RAW DATA:
§ §

(** C38: Every timeout up to 9,223,372,036,854 milliseconds that the environment sets is
    the one the client uses, and tracking a request with it succeeds.  A greater one, up
    to the range of [uint64_t], is accepted too (cut to the greatest [int64_t]), and then
    the first request tracked converts it to nanoseconds out of range; one beyond that
    range leaves the default. *)
Theorem response_timeout_range {OS} `{WinSock OS} env n sequence responseType (s : AtomicClientMetrics * OS) :
  env (lit "HIGHP_CLIENT_METRICS_RESPONSE_TIMEOUT_MS") = Some (decimal n) -> 0 <= n ->
  sequence <> 0 -> responseType <> 0 ->
  let timeout := cc_responseTimeout (ClientConfig_FromEnvironment env) in
  (n <= 9223372036854 -> timeout = n /\ is_Some (Cm_TrackRequest sequence responseType timeout s)) /\
  (9223372036854 < n < 2 ^ 64 -> Cm_TrackRequest sequence responseType timeout s = None) /\
  (2 ^ 64 <= n -> timeout = 3000).
Proof.
  intros He Hn Hs Hr. cbv zeta. rewrite (response_timeout_decimal env n He Hn).
  destruct s as [m os]. unfold Cm_TrackRequest. rewrite (proj2 (Z.eqb_neq _ _) Hs), (proj2 (Z.eqb_neq _ _) Hr). cbn [orb].
  destruct (NowSteadyNanoseconds os) as [os' now]. unfold timeout_ns. split_and!; intros Hrange.
  - rewrite (proj2 (Z.ltb_lt n (2 ^ 64))), Z.min_l by lia. split; [done|].
    case_bool; zbool; [rewrite (proj2 (Z.ltb_lt _ _)) by lia|]; by eexists.
  - rewrite (proj2 (Z.ltb_lt n (2 ^ 64))), (proj2 (Z.ltb_lt 0 _)), (proj2 (Z.ltb_ge _ _)) by lia. done.
  - by rewrite (proj2 (Z.ltb_ge n (2 ^ 64))) by lia.
Qed.

Lemma response_timeout_range_witness :
  let env n name := if sv_eqb name (lit "HIGHP_CLIENT_METRICS_RESPONSE_TIMEOUT_MS") then Some (decimal n) else None in
  let timeout n := cc_responseTimeout (ClientConfig_FromEnvironment (env n)) in
  timeout 250 = 250 /\
  Cm_TrackRequest 1 2 (timeout 9223372036855) (AtomicClientMetrics_init, script_of []) = None.
Proof.
  intros env timeout. split.
  - apply (proj1 (response_timeout_range (env 250) 250 1 2 (AtomicClientMetrics_init, script_of [])
      ltac:(vm_compute; reflexivity) ltac:(lia) ltac:(lia) ltac:(lia))). lia.
  - apply (proj1 (proj2 (response_timeout_range (env 9223372036855) 9223372036855 1 2 (AtomicClientMetrics_init, script_of [])
      ltac:(vm_compute; reflexivity) ltac:(lia) ltac:(lia) ltac:(lia)))). lia.
Defined.

(** A run's name becomes one part of a path: no separator, drive or white space is left in
    it.  Two dots are left, and name the directory above. *)
Lemma sanitized_part value :
  length (SanitizePathComponent value) = length value /\
  Forall (fun c => invalid_in_path c = false) (SanitizePathComponent value) /\
  SanitizePathComponent (SanitizePathComponent value) = SanitizePathComponent value.
Proof.
  assert (Forall (fun c => invalid_in_path c = false) (SanitizePathComponent value)) as Hv.
  { unfold SanitizePathComponent. induction value as [|c value IH]; [constructor|]. cbn. constructor; [|done].
    by destruct (invalid_in_path c) eqn:Hc. }
  split_and!; [by unfold SanitizePathComponent; rewrite length_fmap|done|].
  unfold SanitizePathComponent at 1. induction Hv as [|c l Hc Hl IH]; [done|]. cbn. by rewrite Hc, IH.
Qed.

Lemma sanitized_dots : SanitizePathComponent (lit "..") = lit "..".
Proof. done. Qed.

§ §

EXERCISE GOAL: Ending with the line containing "range leaves the default. *)", please print exactly the lines of the material above from its first line onward, and nothing else.

ANSWER FOR THIS EXERCISE:
(** C38: Every timeout up to 9,223,372,036,854 milliseconds that the environment sets is
    the one the client uses, and tracking a request with it succeeds.  A greater one, up
    to the range of [uint64_t], is accepted too (cut to the greatest [int64_t]), and then
    the first request tracked converts it to nanoseconds out of range; one beyond that
    range leaves the default. *)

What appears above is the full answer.